Would you copy out each line of the records below that includes the word "PushFront"?

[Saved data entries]
--- --- ---

Definition run_cmd (fuel : nat) (c : cmd) : M (gmap loc N) ptr :=
  match c with
  | PushFront x => list_push_front (Some l) (Some x);; mret NULL
  | PushBack x => list_push_back (Some l) (Some x);; mret NULL
  | PopFront => list_pop_front (Some l)
  | PopBack => list_pop_back (Some l)
  | Remove x => list_remove (Some x);; mret NULL
  | Reverse => list_reverse fuel (Some l);; mret NULL
  end.
Fixpoint run_cmds (fuel : nat) (cs : list cmd) : M (gmap loc N) (list ptr) :=
  match cs with
  | [] => mret []
  | c :: cs => r ← run_cmd fuel c; rs ← run_cmds fuel cs; mret (r :: rs)
  end.
End lists.
End representation.

(** [None] when the operation may not be called. *)
Definition abs_cmd (c : cmd) (xs : list loc) (free : gset loc) : option (ptr * list loc * gset loc) :=
  match c with
  | PushFront x => if decide (x ∈ free) then Some (NULL, x :: xs, free ∖ {[x]}) else None
  | PushBack x => if decide (x ∈ free) then Some (NULL, xs ++ [x], free ∖ {[x]}) else None
  | PopFront => x ← head xs; Some (Some x, tail xs, {[x]} ∪ free)
  | PopBack => x ← last xs; Some (Some x, reverse (tail (reverse xs)), {[x]} ∪ free)
  | Remove x => if decide (x ∈ xs) then Some (NULL, filter (λ y, y ≠ x) xs, {[x]} ∪ free) else None
  | Reverse => Some (NULL, reverse xs, free)
  end.
Fixpoint abs_cmds (cs : list cmd) (xs : list loc) (free : gset loc) : option (list ptr * list loc * gset loc) :=
  match cs with
  | [] => Some ([], xs, free)
  | c :: cs =>
      '(r, xs, free) ← abs_cmd c xs free;
      '(rs, xs, free) ← abs_cmds cs xs free;
      Some (r :: rs, xs, free)
  end.

Section refinement.
Context {N : Type} `{!Struct ptr N}.

Definition list_state (l : loc) (xs : list loc) (free : gset loc) : hpropI N :=
  (is_list l xs ∗ [∗ set] x ∈ free, elem x)%I.

Lemma elem_free x free : elem x -∗ ([∗ set] y ∈ free, elem y) -∗ ([∗ set] y ∈ {[x]} ∪ free, elem (N := N) y).
Proof.
  iIntros "Hx H". iAssert ⌜x ∉ free⌝%I as %Hx.
  { iIntros (Hin). rewrite (big_sepS_delete _ free x) //. iDestruct "H" as "[Hx' _]".
    unfold elem. iDestruct "Hx" as (??) "[Hx _]". iDestruct "Hx'" as (??) "[Hx' _]".
    by iDestruct (points_to_ne with "Hx Hx'") as %?. }
  rewrite big_sepS_insert //. iFrame.
Qed.

Lemma filter_all {A} (P : A → Prop) `{!∀ x, Decision (P x)} xs : Forall P xs → filter P xs = xs.
Proof. induction 1 as [|x xs Hx _ IH]; [done|]. by rewrite filter_cons_True // IH. Qed.

Lemma filter_out (x : loc) ys zs : NoDup (ys ++ x :: zs) → filter (λ y, y ≠ x) (ys ++ x :: zs) = ys ++ zs.
Proof.
  intros (_ & Hys & [Hzs _]%NoDup_cons)%NoDup_app.
  rewrite filter_app filter_cons_False; [|by intros []]. f_equal; apply filter_all, Forall_forall.
  - intros y Hy ->. apply (Hys x Hy). apply elem_of_cons. by left.
  - by intros y Hy ->.
Qed.

Lemma abs_cmd_length c xs free r xs' free' :
  abs_cmd c xs free = Some (r, xs', free') → length xs' ≤ S (length xs).
Proof.
  destruct c as [x|x| | |x|]; simpl; intros H; repeat case_decide; try discriminate.
  - simplify_eq. simpl. lia.
  - simplify_eq. rewrite length_app /=. lia.
  - destruct xs; simplify_eq/=. lia.
  - destruct (last xs); simplify_eq/=. rewrite length_reverse -(length_reverse xs). destruct (reverse xs); simpl; lia.
  - simplify_eq. pose proof (length_filter (λ y, y ≠ x) xs). lia.
  - simplify_eq. rewrite length_reverse. lia.
Qed.

Lemma run_cmd_spec l fuel c xs free r xs' free' :
  length xs < fuel → abs_cmd c xs free = Some (r, xs', free') →
  ⦃ list_state l xs free ⦄ run_cmd l fuel c ⦃ r', ⌈r' = r⌉ ∗ list_state l xs' free' ⦄.
Proof.
  intros Hf Habs. unfold hoare, list_state. iIntros "[H Hfree]".
  destruct c as [x|x| | |x|]; simpl in *; try case_decide; simplify_eq.
  - rewrite (big_sepS_delete _ free x) //. iDestruct "Hfree" as "[Hx Hfree]".
    iApply wp_bind. iApply (hoare_wp_ret _ _ _ _ _ (list_push_front_spec l xs x) with "[$H $Hx]").
    iIntros ([]) "H". iApply wp_ret. by iFrame.
  - rewrite (big_sepS_delete _ free x) //. iDestruct "Hfree" as "[Hx Hfree]".
    iApply wp_bind. iApply (hoare_wp_ret _ _ _ _ _ (list_push_back_spec l xs x) with "[$H $Hx]").
    iIntros ([]) "H". iApply wp_ret. by iFrame.
  - destruct xs as [|x xs]; simplify_eq/=.
    iApply (hoare_wp with "H"); [apply list_pop_front_spec|]. iSplit; [|iIntros (e) "[[% _] _]"; done].
    iIntros (r) "(%&%&[%Heq ->] & H & Hx)". simplify_eq. iFrame. iSplit; [done|]. by iApply (elem_free with "Hx").
  - destruct (snoc_inv xs) as [->|(ys & x & ->)]; simplify_eq/=. rewrite last_snoc /= in Habs. simplify_eq.
    rewrite reverse_app /= reverse_involutive.
    iApply (hoare_wp with "H"); [apply list_pop_back_spec|].
    iSplit; [|iIntros (e) "[[%Hnil _] _]"; by destruct ys].
    iIntros (r) "(%&%&[%Heq ->] & H & Hx)". simplify_list_eq. iFrame. iSplit; [done|]. by iApply (elem_free with "Hx").
  - apply list_elem_of_split in H as (ys & zs & ->).
    iDestruct (is_list_NoDup with "H") as %Hnd. apply NoDup_app in Hnd as (Hnd & _). rewrite filter_out //.
    iApply wp_bind. iApply (hoare_wp_ret with "H"); [apply list_remove_at|].
    iIntros (r) "(_ & H & Hx)". iApply wp_ret. iFrame. iSplit; [done|]. by iApply (elem_free with "Hx").
  - iApply wp_bind. iApply (hoare_wp_ret with "H"); [by apply list_reverse_spec|].
    iIntros ([]) "H". iApply wp_ret. by iFrame.
Qed.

--- --- ---

FINAL ANSWER:
  | PushFront x => list_push_front (Some l) (Some x);; mret NULL
  | PushFront x => if decide (x ∈ free) then Some (NULL, x :: xs, free ∖ {[x]}) else None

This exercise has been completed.